Tentar (un giudizio) non nuoce

Il salario minimo e la giusta mercede

Di Raffaele Cattaneo
22 Luglio 2023
Non possiamo far finta di non vedere che esistono molti lavori sottopagati. Al contempo, è sbagliato pensare che col salario minimo risolveremo la situazione, anzi

“Defraudare la mercede agli operai” è uno dei quattro peccati che gridano vendetta al cospetto di Dio, per la Dottrina della Chiesa, assiema all’omicidio volontario, all’oppressione dei poveri e al peccato impuro contro l’ordine della natura.

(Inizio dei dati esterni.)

Lemma move_list_spec own ex ex' h s c slab cache to :
  heap_ok own ex h -> has_slab own h s c slab cache -> (ex = None \/ ex = Some s) ->
  (ex' <> Some s -> status_ok (set_status to slab)) ->
  exists h' cache', move_list c s to h = Some h' /\ heap_ok own ex' h' /\
    has_slab own h' s c (set_status to slab) cache' /\ geo cache' = geo cache /\
    memory_manager h' = memory_manager h /\ slabs h' = <[s := set_status to slab]> (slabs h) /\
    geo <$> cache_chain h' = geo <$> cache_chain h /\
    aligned_to_raw_addr_map h' = aligned_to_raw_addr_map h /\
    (slab_status_ slab <> to -> slab_list_for cache' to = slab_list_for cache to ++ [s]).
Proof.
  intros Hh Hhas Hex Hex'. pose proof Hhas as (Hs & Ho & Hc). unfold move_list. rewrite Hs. cbn [mbind option_bind].
  pose proof (has_slab_ok _ _ _ _ _ _ _ Hh Hhas) as (Hcok & Hsok & _).
  destruct (decide (slab_status_ slab = to)) as [Heq|Hne].
  { assert (set_status to slab = slab) as Hid by (destruct slab; simpl in *; by subst).
    rewrite Hid in *. exists h, cache. rewrite list_insert_id by done. split_and!; try done.
    assert (h = set_slab_at s slab h) as ->; [|by eapply heap_ok_set_slab].
    unfold set_slab_at. rewrite list_insert_id by done. by destruct h. }
  rewrite Hc. cbn [mbind option_bind].
  assert (s ∈ slab_list_for cache (slab_status_ slab)) as Hin
    by (apply (ho_lists _ _ _ Hh c cache _ s Hc); eauto).
  destruct (erase_spec _ _ Hin) as (l & -> & Hl). cbn [mbind option_bind].
  pose proof (moved_lists cache (slab_status_ slab) to s l Hne Hl) as Hmv. cbv zeta in Hmv.
  set (cache1 := set_slab_list cache (slab_status_ slab) l) in *.
  set (cache2 := set_slab_list cache1 to (slab_list_for cache1 to ++ [s])) in *.
  assert (geo cache2 = geo cache) as Hg by (unfold cache2, cache1; by rewrite !geo_slab_list).
  assert (slab_list_for cache1 to = slab_list_for cache to) as H1 by (by apply slab_list_set_ne).
  assert (geo <$> <[c := cache2]> (cache_chain h) = geo <$> cache_chain h) as Hgeo.
  { rewrite list_fmap_insert, Hg. apply list_insert_id. by rewrite list_lookup_fmap, Hc. }
  eexists _, cache2. split; [done|].
  split.
  - eapply heap_ok_upd; try done; [by apply slab_ok_status|].
    intros d x st y Hx. simpl in *. destruct (decide (d = c)) as [->|Hdc].
    + rewrite list_lookup_insert_eq in Hx by (by eapply lookup_lt_Some). injection Hx as <-.
      destruct (Hmv (fun st => ho_nodup _ _ _ Hh c cache st Hc)) with (st := st) as [Hnd Hel].
      { intros st' Hst'. apply (ho_lists _ _ _ Hh c cache st' s Hc) in Hst'. naive_solver congruence. }
      split; [|done]. rewrite Hel, (ho_lists _ _ _ Hh c cache st y Hc). destruct (decide (y = s)) as [->|Hys].
      * rewrite list_lookup_insert_eq by (by eapply lookup_lt_Some). naive_solver.
      * rewrite list_lookup_insert_ne by done. naive_solver.
    + rewrite list_lookup_insert_ne in Hx by done. split; [|by eapply (ho_nodup _ _ _ Hh)].
      rewrite (ho_lists _ _ _ Hh d x st y Hx). destruct (decide (y = s)) as [->|Hys].
      * rewrite list_lookup_insert_eq by (by eapply lookup_lt_Some). naive_solver congruence.
      * by rewrite list_lookup_insert_ne.
  - split_and!; try done.
    + split_and!; [|done|]; simpl.
      * by apply list_lookup_insert_eq, (lookup_lt_Some _ _ _ Hs).
      * by apply list_lookup_insert_eq, (lookup_lt_Some _ _ _ Hc).
    + intros _. unfold cache2. by rewrite slab_list_set_eq, H1.
Qed.

(** ** Growing a cache *)

Lemma order_of_pow2 m : 0 <= m <= MAX_ORDER -> order_of (2 ^ m * PAGE_SIZE) = m.
Proof.
  intros Hm. unfold MAX_ORDER in Hm. pose proof (pow2_pos m ltac:(lia)). pose proof (pow2_le_mono m 18 ltac:(lia)).
  unfold order_of. rewrite pages_for_bytes_small by (unfold PAGE_SIZE; lia).
  replace ((2 ^ m * PAGE_SIZE + PAGE_SIZE - 1) / PAGE_SIZE) with (2 ^ m).
  2:{ unfold PAGE_SIZE. apply Z.div_unique with 4095; lia. }
  destruct (calculate_order_spec (2 ^ m)) as (H1 & H2 & H3); [unfold MAX_ORDER; lia|].
  pose proof (H3 m ltac:(lia) ltac:(lia)). destruct (Z.eq_dec (calculate_order (2 ^ m)) m) as [|Hne]; [done|].
  pose proof (Z.pow_lt_mono_r 2 (calculate_order (2 ^ m)) m ltac:(lia) ltac:(lia) ltac:(lia)). lia.
Qed.

Lemma mark_slab_pages_spec n i j c s ps :
  0 < i -> 0 <= j -> i + j + Z.of_nat n <= lenz ps -> lenz ps <= 2 ^ 52 ->
  mark_slab_pages n j (i * PAGE_SIZE) c s ps =
  Some (true, upd_range ps (i + j) (Z.of_nat n) (fun p => set_slab (Some s) (set_cache (Some c) p))).
Proof.
  revert j ps. induction n as [|n IH]; intros j ps Hi Hj Hlen H52.
  { simpl. do 2 f_equal. apply atz_ext; [by rewrite lenz_upd_range|]. intros k Hk.
    by rewrite atz_upd_range_out by lia. }
  cbn [mark_slab_pages]. unfold PAGE_SIZE at 1 2.
  rewrite (wrap_small 64 (j * 4096)), (wrap_small 64 (i * _ + _)) by lia.
  replace (i * 4096 + j * 4096) with ((i + j) * PAGE_SIZE) by (unfold PAGE_SIZE; lia).
  rewrite get_page_index by lia. destruct (atz_lt ps (i + j)) as [p Hp]; [lia|]. rewrite Hp.
  cbn [mbind option_bind]. rewrite IH; rewrite ?lenz_setz; try lia. do 2 f_equal.
  apply atz_ext; [by rewrite !lenz_upd_range, lenz_setz|]. intros k Hk.
  destruct (Z.eq_dec (i + j) k) as [<-|Hne].
  - rewrite atz_upd_range_out, atz_upd_range_in, Hp, atz_setz_eq by lia. done.
  - destruct (decide (i + j <= k < i + j + Z.of_nat (S n))).
    + rewrite !atz_upd_range_in, atz_setz_ne by lia. done.
    + rewrite !atz_upd_range_out, atz_setz_ne by lia. done.
Qed.
(* ===== verification/SlabSpec.v ===== *)
(** * The kernel heap: [alloc] and [free]

    The public interface of the slab allocator against its abstract view, a
    finite map from the addresses of live objects to their sizes: [alloc] adds
    a fresh aligned object disjoint from all others, [free] removes exactly the
    object at its address and ignores every other address. *)

From stdpp Require Import strings pretty.
From S2P Require Import Prelude BitUtils Pages Buddy BuddyLemmas BuddyProofs Slab SlabProofs BuddyCheck.

Open Scope Z_scope.

(** ** Size classes and their caches *)

Lemma cache_name_inj k k' : 0 <= k <= 30 -> 0 <= k' <= 30 ->
  cache_name (2 ^ k) = cache_name (2 ^ k') -> k = k'.
Proof.
  intros Hk Hk' Heq. assert (forall j, 0 <= j <= 30 -> i32 (2 ^ j) = 2 ^ j) as Hs.
  { intros j Hj. pose proof (pow2_pos j ltac:(lia)). pose proof (pow2_le_mono j 30 ltac:(lia)).
    unfold signed. rewrite wrap_small by lia. destruct (Z.ltb_spec (2 ^ j) (2 ^ (32 - 1))); lia. }
  unfold cache_name in Heq. rewrite !Hs in Heq by done. simplify_eq.
  apply Z.pow_inj_r in Heq; lia.
Qed.

Lemma cache_name_fits k : 0 <= k <= 30 -> String.substring 0 19 (cache_name (2 ^ k)) = cache_name (2 ^ k).
Proof.
  intros Hk. replace k with (Z.of_nat (Z.to_nat k)) by lia. assert (Z.to_nat k < 31)%nat as Hn by lia.
  revert Hn. generalize (Z.to_nat k) as n. clear. intros n Hn.
  do 31 (destruct n as [|n]; [reflexivity|]). lia.
Qed.

Lemma bit_width_ceil_pow2 k : 0 <= k <= 30 -> bit_width_ceil (2 ^ k) = k.
Proof.
  intros Hk. pose proof (pow2_pos k ltac:(lia)). pose proof (pow2_le_mono k 30 ltac:(lia)).
  destruct (bit_width_ceil_spec (2 ^ k)) as (H1 & H2 & H3); [lia|].
  pose proof (H3 k ltac:(lia) ltac:(lia)). destruct (Z.eq_dec (bit_width_ceil (2 ^ k)) k); [done|].
  pose proof (Z.pow_lt_mono_r 2 (bit_width_ceil (2 ^ k)) k ltac:(lia) ltac:(lia) ltac:(lia)). lia.
Qed.

Lemma new_cache_ok k : 0 <= k <= 30 ->
  cache_ok (new_cache (cache_name (2 ^ k)) (2 ^ k)) /\
  name_ (new_cache (cache_name (2 ^ k)) (2 ^ k)) = cache_name (2 ^ k).
Proof.
  intros Hk. unfold new_cache. rewrite cache_name_fits by done. split; [|done].
  exists k. split_and!; try lia; try done. cbn [name_ slabs_full_ slabs_partial_ slabs_free_]. f_equal.
  replace PAGE_SIZE with (2 ^ 12) by done. destruct (Z.leb_spec (2 ^ k) (2 ^ 12)) as [Hle|Hgt].
  - apply Z.pow_le_mono_r_iff in Hle; [|lia|lia]. by replace (Z.max 0 (k - 12)) with 0 by lia.
  - apply Z.pow_lt_mono_r_iff in Hgt; [|lia|lia]. rewrite <- Z.pow_sub_r by lia. f_equal. lia.
Qed.

Lemma find_cache_spec name l i :
  match find_cache name i l with
  | Some j => exists n x, (j = i + n)%nat /\ l !! n = Some x /\ name_ x = name
  | None => name ∉ name_ <$> l
  end.
Proof.
  revert i. induction l as [|x l IH]; intros i; simpl; [apply not_elem_of_nil|].
  destruct (decide (name_ x = name)) as [Heq|Hne].
  - exists 0%nat, x. split_and!; [lia|done|done].
  - specialize (IH (S i)). destruct (find_cache name (S i) l) as [j|].
    + destruct IH as (n & y & -> & Hn & Hy). exists (S n), y. split_and!; [lia|done|done].
    + rewrite not_elem_of_cons. split; [congruence|done].
Qed.

(** A heap with one more, empty, cache. *)
Lemma heap_ok_new_cache own h cache :
  heap_ok own None h -> cache_ok cache -> name_ cache ∉ name_ <$> cache_chain h ->
  (forall st, slab_list_for cache st = []) ->
  heap_ok own None (mkHeap (memory_manager h) (cache_chain h ++ [cache]) (slabs h) (aligned_to_raw_addr_map h)).
Proof.
  intros Hh Hok Hname Hlists. destruct Hh as [ho_mm0 ho_size0 ho_cache0 ho_own0 ho_slab0 ho_lists0 ho_nodup0 ho_page0 ho_marked0 ho_chain0].
  assert (forall d x, (cache_chain h ++ [cache]) !! d = Some x ->
    cache_chain h !! d = Some x \/ (d = length (cache_chain h) /\ x = cache)) as Hlook.
  { intros d x. destruct (decide (d < length (cache_chain h))%nat).
    - rewrite lookup_app_l by lia. by left.
    - intros Hx. pose proof (lookup_lt_Some _ _ _ Hx) as Hd. rewrite length_app in Hd. simpl in Hd.
      assert (d = length (cache_chain h)) as -> by lia. rewrite list_lookup_middle in Hx by done. naive_solver. }
  assert (forall s, own !! s <> Some (length (cache_chain h))) as Hnoown.
  { intros s Hs. pose proof (lookup_lt_Some _ _ _ Hs) as Hlt. rewrite ho_own0 in Hlt.
    apply lookup_lt_is_Some_2 in Hlt as [slab Hsl]. destruct (ho_slab0 s slab Hsl) as (c & x & Hc & Hx & _).
    apply lookup_lt_Some in Hx. simplify_eq. lia. }
  split; simpl; try done.
  - intros d x [Hx|[_ ->]]%Hlook; eauto.
  - intros s slab Hs. destruct (ho_slab0 s slab Hs) as (c & x & Hc & Hx & Hok1 & Hst1). exists c, x. split_and!; try done.
    by apply lookup_app_l_Some.
  - intros d x st s [Hx|[-> ->]]%Hlook; [by apply ho_lists0|]. rewrite Hlists. split; [by intros ?%elem_of_nil|].
    intros (slab & _ & Ho & _). by apply Hnoown in Ho.
  - intros d x st [Hx|[_ ->]]%Hlook; [by eapply ho_nodup0|]. rewrite Hlists. apply NoDup_nil_2.
  - intros k p s Hp. rewrite (ho_page0 k p s Hp). split; intros (slab & c & x & Hs & Ho & Hx & Hpg); exists slab, c, x.
    + split_and!; try done. by apply lookup_app_l_Some.
    + apply Hlook in Hx as [Hx|[-> _]]; [done|]. by apply Hnoown in Ho.
  - rewrite fmap_app. apply NoDup_app. split_and!; [done| |apply NoDup_singleton].
    intros n Hn ->%list_elem_of_singleton. done.
Qed.

Lemma live_new_cache own h cache addr size :
  heap_ok own None h -> 
  live (mkHeap (memory_manager h) (cache_chain h ++ [cache]) (slabs h) (aligned_to_raw_addr_map h)) addr size
  <-> live h addr size.
Proof.
  intros Hh. unfold live. split; intros (c & s & x & slab & Ho & Hx & Hs & Hsz & Hl).
  - exists c, s, x, slab. split_and!; try done. change (owner_of addr h = Some (Some (c, s))) in Ho. simpl in Hx.
    destruct (decide (c < length (cache_chain h))%nat); [by rewrite lookup_app_l in Hx by lia|]. exfalso.
    destruct (Z.lt_ge_cases addr 0) as [Hneg|Hpos].
    + unfold owner_of, get_page in Ho. destruct (_ =? 0); [done|]. destruct (_ <=? _); [done|].
      assert (addr / PAGE_SIZE < 0) by (apply Z.div_lt_upper_bound; [done|unfold PAGE_SIZE; lia]).
      unfold atz in Ho. destruct (Z.leb_spec 0 (addr / PAGE_SIZE)); [lia|done].
    + destruct (owner_of_total own None h addr Hh Hpos) as [E|(c' & s' & slab' & y & E & (_ & _ & Hy) & _)];
        rewrite E in Ho; [done|]. injection Ho as -> ->. apply lookup_lt_Some in Hy. lia.
  - exists c, s, x, slab. split_and!; try done. by apply lookup_app_l_Some.
Qed.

Dunque, per un cattolico come me, porsi il problema di come assicurare la giusta mercede degli operai, non può essere un aspetto secondario. A maggior ragione non può esserlo di fronte ad un mercato del lavoro dove surrettiziamente negli ultimi 25/30 anni si è passati dall’iper sindacalizzazione degli anni ‘70-’80, in cui diventava diritto anche ciò che oggettivamente era solamente una cristallizzazione di un privilegio (penso alle baby pensioni, agli orari iper-ridotti, ecc.), ad un periodo in cui il mercato del lavoro non solo ha avuto le necessarie forme di flessibilità che il tempo che viviamo richiedeva, ma ha creato condizioni oggettivamente ingiuste che gridano vendetta, come quelle dei rider che vediamo nelle nostre strade.

Regole e giungla

Condizioni di lavoro non troppo distanti dalla schiavitù, principio che nessuno di noi approverebbe mai. In questo contesto si colloca il dibattito sul salario minimo che, a mio giudizio, è la risposta sbagliata ad un problema giusto. Il problema è giusto perché non si può ignorare che oggi il mercato del lavoro, soprattutto per le frange meno tutelate e più marginali, sia una giungla impraticabile. E questo è la conseguenza anche di alcune regole che spingono in modo selvaggio alla riduzione dei costi e quindi alla marginalizzazione delle condizioni di lavoro. Penso, ad esempio, alle cooperative di lavoro e alle cooperative sociali, che sono in sé una grande idea ed un eccellente strumento di mutuo aiuto, ma che oggi troppo spesso sono costrette per vincere gli appalti ad offrire servizi al massimo ribasso, sottopagando i lavoratori.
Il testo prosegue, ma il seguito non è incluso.